"Lo terlalu dramatis, El. Tulangmu masih ada semua, bahkan sangat kuat. Buktinya tanganmu masih melingkar di leher gue." Keynan terkekeh.
Ely melepas tangannya yang melingkar di leher Keynan. Ia memejamkan mata, berharap wajah tampan di depannya segera pergi, agar jantung yang bertalu-talu tak bisa dikendalikan itu segera mereda detaknya.
"Lo mau ngehindarin gue, El? Ayolah buka matanya, karena itu yang membuat gue dipandang bukan sebagai Keynan Alexander, model terkenal yang dipuja bagai dewa, tapi seorang Alfa. Pemuda rapuh yang butuh celotehanmu agar selalu bisa bertahan untuk tetap hidup."
"Lo ngomong apa sih? Gue rasa lama-lama lo makin sok puitis deh." Ely mendorong tubuh Keynan dan berjalan cepat demi menghindari lelaki itu.

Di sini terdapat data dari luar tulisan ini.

(** [RuleBasedAIClient.decide] *)
Definition rule_based_decide (buy_threshold : float) (fresh : string) (now : datetime) (c : AIDecisionContext)
    : res TradingAIDecision :=
  best ← (match ctx_candidates c with
          | [] => Ok None
          | x :: l => s ← item_score x; b ← best_candidate x s l; Ok (Some b)
          end);
  let score := match best with Some (_, s) => s | None => fzero end in
  match ctx_open_position c with
  | Some _ => rule_decision fresh now (ctx_symbol c) ActHold None (f_ratio 6 10) None None None RiskLow
                "Existing position is managed by deterministic exits."
  | None =>
      if (buy_threshold <=? score)%F then
        match best with
        | None => Err (OtherError "AttributeError")
        | Some (item, _) =>
            let entry := ctx_latest_price c in
            let strategy := match dget "strategy" item with
                            | Some v => if truthy v then py_str v else "UNKNOWN"
                            | None => "UNKNOWN" end in
            stop ← round_int (entry * f_ratio 992 1000)%F;
            stop ← float_of_int stop;
            take_profit ← round_int (entry * f_ratio 1015 1000)%F;
            take_profit ← float_of_int take_profit;
            rule_decision fresh now (ctx_symbol c) ActBuy (Some strategy) (fmin (f_ratio 95 100) score)
              (Some entry) (Some take_profit) (Some stop) RiskNormal
              "Rule-based candidate score passed the entry threshold."
        end
      else rule_decision fresh now (ctx_symbol c) ActHold None (f_ratio 5 10) None None None RiskLow
             "No candidate passed the deterministic threshold."
  end.

(** ** The OpenAI client *)

Record openai_client := mkOpenAi {
  oa_model : string;
  oa_max_retries : Z;
  oa_retry_base_delay : float;
  oa_retry_max_delay : float;
  oa_max_snapshot_age : option float;
  oa_require_timestamp : bool;
  oa_estimated_cost : float;
  oa_input_cost : float;
  oa_output_cost : float;
  oa_on_exceeded : string;
}.

(** [OpenAITradingDecisionClient.__init__]; [environment_model] is the variable
    OPENAI_MODEL. *)
Definition new_openai_client (api_key : string) (model environment_model : option string) (timeout : float) (max_retries : Z)
    (base_delay max_delay : float) (max_age : option float) (require_timestamp : bool) (estimated : float)
    (input_cost output_cost : option float) (on_exceeded : string) : res openai_client :=
  _ ← raise_if (sempty api_key) (ValueError "OPENAI_API_KEY is required");
  _ ← raise_if (timeout <=? fzero)%F (ValueError "timeout must be positive");
  _ ← raise_if (max_retries <? 0) (ValueError "max_retries must be non-negative");
  _ ← raise_if ((base_delay <? fzero) || (max_delay <? fzero))%F (ValueError "retry delays must be non-negative");
  _ ← raise_if (max_delay <? base_delay)%F (ValueError "retry_max_delay must be >= retry_base_delay");
  _ ← raise_if (negb (none_or (fun a => negb (a <? fzero)%F) max_age)) (ValueError "max_snapshot_age_seconds must be non-negative");
  _ ← raise_if (negb (mem_str on_exceeded ["hold"; "raise"])) (ValueError "on_budget_exceeded must be 'hold' or 'raise'");
  let model := text_or model (text_or environment_model "gpt-4o-mini") in
  _ ← raise_if (estimated <? fzero)%F (ValueError "estimated_cost_per_call_usd must be non-negative");
  let '(default_input, default_output) := model_cost_rates model in
  let input := or_else input_cost default_input in
  let output := or_else output_cost default_output in
  _ ← raise_if ((input <? fzero) || (output <? fzero))%F (ValueError "token costs must be non-negative");
  Ok (mkOpenAi model max_retries base_delay max_delay max_age require_timestamp estimated input output on_exceeded).

(** The JSON of a request *)
Definition chat_request (c : openai_client) (ctx : AIDecisionContext) : json :=
  JObj [("model", JStr (oa_model c));
    ("messages", JList [JObj [("role", JStr "system"); ("content", JStr SYSTEM_PROMPT)];
                        JObj [("role", JStr "user"); ("content", JStr (dumps (sort_keys (context_payload ctx))))]]);
    ("response_format", JObj [("type", JStr "json_schema");
       ("json_schema", JObj [("name", JStr "trading_ai_decision"); ("strict", JBool true);
                             ("schema", trading_ai_decision_schema)])]);
    ("temperature", JInt 0)].

(** [int(raw.get(k, default) or 0)] *)
Definition usage_count (raw : dict json) (keys : list string) (default : Z) : res Z :=
  let fix find l := match l with [] => JInt default | k :: ks => match dget k raw with Some v => v | None => find ks end end in
  let v := find keys in if truthy v then json_int v else Ok 0.

(** [_extract_usage] *)
Definition extract_usage (c : openai_client) (payload : json) : res AIUsage :=
  match payload with
  | JObj o =>
      raw ← (match dget "usage" o with
             | Some (JObj u) => Ok u
             | Some v => if truthy v then Err no_attribute else Ok []
             | None => Ok []
             end);
      prompt ← usage_count raw ["prompt_tokens"; "input_tokens"] 0;
      completion ← usage_count raw ["completion_tokens"; "output_tokens"] 0;
      total ← usage_count raw ["total_tokens"] (prompt + completion);
      input ← fmul_Z prompt (oa_input_cost c);
      output ← fmul_Z completion (oa_output_cost c);
      cost ← fdiv (input + output)%F (f_of_Z 1000000);
      Ok (mkUsage prompt completion total cost)
  | _ => Err no_attribute
  end.

(** [value[key]] and [value[0]] *)
Definition json_item (k : string) (v : json) : res json :=
  match v with
  | JObj o => match dget k o with Some x => Ok x | None => Err (KeyError k) end
  | _ => Err (TypeError "indices must be integers")
  end.
Definition json_first (v : json) : res json :=
  match v with
  | JList (x :: _) => Ok x
  | JList [] => Err (OtherError "IndexError")
  | JObj _ => Err (KeyError "0")
  | JStr (String ch _) => Ok (JStr (String ch ""))
  | JStr "" => Err (OtherError "IndexError")
  | _ => Err (TypeError "object is not subscriptable")
  end.
Definition decision_content (payload : json) : res json :=
  choices ← json_item "choices" payload;
  choice ← json_first choices;
  message ← json_item "message" choice;
  json_item "content" message.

Keynan menggelengkan kepala jenaka. Ah, Ely, kenapa kini namanya selalu ada di setiap ia membuka mata?
Mungkinkah ia sedang jatuh cinta? Bisa jadi, tapi ia ragu dengan itu, karena bisa saja perasaan ini hanya sekedar ketertarikan biasa.
Yang jelas, saat ini, Keynan hanya ingin bersama Ely. Berdua saja. Tanpa diganggu oleh siapa pun, termasuk Jhon.
"Lo gak mau milih pakaian yang lain?" tanya Keynan ketika Ely sudah duduk di sofa.
"Mending lo anterin gue ke pasar, Key. Harganya bikin nyesek!"
"Tapi gue gak nyuruh lo bayar, El. Pilih sesuka lo, nanti gue yang akan membereskan semua."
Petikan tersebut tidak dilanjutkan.